Genève doit être exemplaire en matière de droits humains

Le canton dépositaire des conventions portant son nom est doté d'une nouvelle constitution dont l'application en matière de droits humains demeure largement perfectible, selon le député socialiste Diego Esteban.

En 2012, Genève perdit son office des droits humains créé quatre ans plus tôt, alors que le peuple acceptait (enfin) une révision totale de la Constitution de 1847. Deux changements notables dans le canton dépositaire des conventions portant son nom, lieu de naissance du droit humanitaire et siège de nombreuses organisations internationales, à l’instar du Comité des droits humains de l’ONU, du Haut-Commissariat pour les Réfugié.e.s ou encore de la Croix-Rouge.

La cure de jouvence de la loi fondamentale de notre canton lui a conféré une certaine modernité, avec l’ajout salutaire de nouveaux droits fondamentaux protégeant notamment les personnes en situation de handicap et les couples de même sexe. Ces avancées sont dignes du rôle fondamental de Genève en matière de droits humains, et contrastent donc curieusement avec la suppression de l’office cantonal qui aurait auparavant été chargé de leur application.

Selon le Conseil d’Etat, l’office n’apportait pas une plus-value essentielle, la coordination des mesures de mise en œuvre des droits humains pouvant parfaitement être assumée sans organe administratif consacré à cette tâche. Six ans plus tard, l’état des lieux présente une version différente des faits. En réponse à une motion votée par le Grand Conseil (M 2216) l’interrogeant précisément sur la coordination en matière de droits humains, le gouvernement cantonal a révélé de nombreuses lacunes dans le dispositif de mise en œuvre.

Alors que l’office des droits humains avait la charge de coordonner la réalisation et la mise en œuvre de l’ensemble des droits fondamentaux dans le canton, les offices et bureaux actuels de l’administration ne recouvrent pas l’ensemble de la matière contenue dans la Constitution. La coordination elle-même ne compte pas de référent.e déterminé.e, le conseiller d’Etat en charge de la cohésion sociale Thierry Apothéloz ayant d’ailleurs indiqué au Grand Conseil mener ladite coordination sur une base essentiellement volontaire et facultative. Il manque donc un mécanisme cohérent et systématique de coordination, qu’il soit piloté par un office spécifique ou non.

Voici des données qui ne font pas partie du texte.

(* ===== verification/Sums.v ===== *)
(** * Finite sums of integers

    Sums over lists, used to state and prove the weight equations of fork
    choice. *)
From S2P Require Import Prelude.

Definition zsum {A} (f : A → Z) (l : list A) : Z := foldr (fun x acc => f x + acc) 0 l.
Arguments zsum : simpl never.

(** The value [x] where [b] holds, zero elsewhere. *)
Definition gate (b : bool) (x : Z) : Z := if b then x else 0.

Section zsum.
Context {A : Type}.
Implicit Types (f g : A → Z) (l : list A).

Lemma zsum_cons f x l : zsum f (x :: l) = f x + zsum f l.
Proof. done. Qed.

Lemma zsum_app f l1 l2 : zsum f (l1 ++ l2) = zsum f l1 + zsum f l2.
Proof. induction l1 as [|x l1 IH]; simpl; [done|]. rewrite !zsum_cons, IH. lia. Qed.

Lemma zsum_ext f g l : (∀ x, x ∈ l → f x = g x) → zsum f l = zsum g l.
Proof.
  induction l as [|x l IH]; intros H; [done|]. rewrite !zsum_cons, H, IH; [done| |left].
  intros y Hy. apply H. by right.
Qed.

Lemma zsum_add f g l : zsum (fun x => f x + g x) l = zsum f l + zsum g l.
Proof. induction l as [|x l IH]; [done|]. rewrite !zsum_cons, IH. lia. Qed.

Lemma zsum_sub f g l : zsum (fun x => f x - g x) l = zsum f l - zsum g l.
Proof. induction l as [|x l IH]; [done|]. rewrite !zsum_cons, IH. lia. Qed.

Lemma zsum_zero f l : (∀ x, x ∈ l → f x = 0) → zsum f l = 0.
Proof.
  intros H. rewrite (zsum_ext f (fun _ => 0) l H). clear H.
  induction l as [|x l IH]; [done|]. by rewrite zsum_cons, IH.
Qed.

Lemma zsum_nonneg f l : (∀ x, x ∈ l → 0 ≤ f x) → 0 ≤ zsum f l.
Proof.
  induction l as [|x l IH]; intros H; [done|]. rewrite zsum_cons.
  assert (0 ≤ f x) by (apply H; left). assert (0 ≤ zsum f l); [|lia].
  apply IH. intros y Hy. apply H. by right.
Qed.

Lemma zsum_le f g l : (∀ x, x ∈ l → f x ≤ g x) → zsum f l ≤ zsum g l.
Proof.
  induction l as [|x l IH]; intros H; [done|]. rewrite !zsum_cons.
  assert (f x ≤ g x) by (apply H; left). assert (zsum f l ≤ zsum g l); [|lia].
  apply IH. intros y Hy. apply H. by right.
Qed.

(** A summand of a sum of non-negative terms. *)
Lemma zsum_term_le f l x : (∀ y, y ∈ l → 0 ≤ f y) → x ∈ l → f x ≤ zsum f l.
Proof.
  induction l as [|y l IH]; intros H Hx; [by apply elem_of_nil in Hx|]. rewrite zsum_cons.
  assert (∀ z, z ∈ l → 0 ≤ f z) as H' by (intros z Hz; apply H; by right).
  pose proof (zsum_nonneg f l H'). assert (0 ≤ f y) by (apply H; left).
  apply elem_of_cons in Hx as [->|Hx]; [lia|]. specialize (IH H' Hx). lia.
Qed.

(** The sum of a function that is non-zero only at [x]. *)
Lemma zsum_single f l x :
  NoDup l → x ∈ l → (∀ y, y ∈ l → y ≠ x → f y = 0) → zsum f l = f x.
Proof.
  induction l as [|y l IH]; intros Hnd Hx H0; [by apply elem_of_nil in Hx|].
  apply list.NoDup_cons in Hnd as [Hy Hnd]. rewrite zsum_cons.
  apply elem_of_cons in Hx as [->|Hx].
  - rewrite (zsum_zero f l); [lia|]. intros z Hz. apply H0; [by right|]. by intros ->.
  - rewrite (H0 y); [|left|by intros ->]. rewrite IH; [lia|done..|].
    intros z Hz. apply H0. by right.
Qed.

Lemma zsum_filter f (p : A → bool) l : zsum (fun x => gate (p x) (f x)) l = zsum f (List.filter p l).
Proof. induction l as [|x l IH]; [done|]. simpl. rewrite zsum_cons, IH. by destruct (p x). Qed.
End zsum.

Lemma zsum_exchange {A B} (f : A → B → Z) (l : list A) (m : list B) :
  zsum (fun x => zsum (f x) m) l = zsum (fun y => zsum (fun x => f x y) l) m.
Proof.
  induction l as [|x l IH]; simpl.
  - symmetry. apply zsum_zero. done.
  - rewrite zsum_cons, IH, <-zsum_add. done.
Qed.

Lemma zsum_map {A B} (h : A → B) (f : B → Z) (l : list A) : zsum f (map h l) = zsum (fun x => f (h x)) l.
Proof. induction l as [|x l IH]; [done|]. simpl. by rewrite !zsum_cons, IH. Qed.

Lemma zsum_seq_S (f : nat → Z) n : zsum f (seq 0 (S n)) = zsum f (seq 0 n) + f n.
Proof. rewrite seq_S, zsum_app. simpl. unfold zsum at 2. simpl. lia. Qed.

(** Changing one term of a sum over [0..n]. *)
Lemma zsum_seq_update (f g : nat → Z) n p :
  (p < n)%nat → (∀ i, i ≠ p → f i = g i) → zsum f (seq 0 n) = zsum g (seq 0 n) + (f p - g p).
Proof.
  intros Hp Heq.
  enough (zsum (fun i => f i - g i) (seq 0 n) = f p - g p) by (rewrite zsum_sub in *; lia).
  apply (zsum_single (fun i => f i - g i)); [apply NoDup_seq|apply elem_of_seq; lia|].
  intros y _ Hy. rewrite Heq by done. lia.
Qed.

À ces éléments s’ajoute l’application inexistante de l’article 42 de la Constitution genevoise. Cette disposition réclame une évaluation périodique indépendante de la mise en œuvre des droits humains dans le canton, similaire à l’examen de la Suisse conduit tous les quatre ans devant le Comité des droits humains de l’ONU. Interrogé sur ce point, le conseiller d’Etat Pierre Maudet a simplement renvoyé à l’examen périodique de l’ONU, bien que cette procédure ne soit pas indépendante (les examinateurs sont les autres pays membres) et qu’elle ne couvre pas forcément les droits contenus dans la Constitution genevoise.

Les député.e.s ont par conséquent rejeté de manière unanime la réponse du Conseil d’Etat, réclamant une gestion coordonnée des actions en matière de droits humains, à la hauteur des contributions essentielles de Genève en la matière. La question de l’évaluation périodique indépendante est toujours pendante devant la commission des droits humains du Grand Conseil, mais le parlement cantonal est bien conscient que cette Constitution, votée par le peuple, doit être appliquée. Le canton pourrait ainsi mettre en place une évaluation périodique indépendante avant la fin de la législature, ce qui lui permettrait de retrouver une certaine efficacité dans ses efforts de mise en œuvre des droits humains.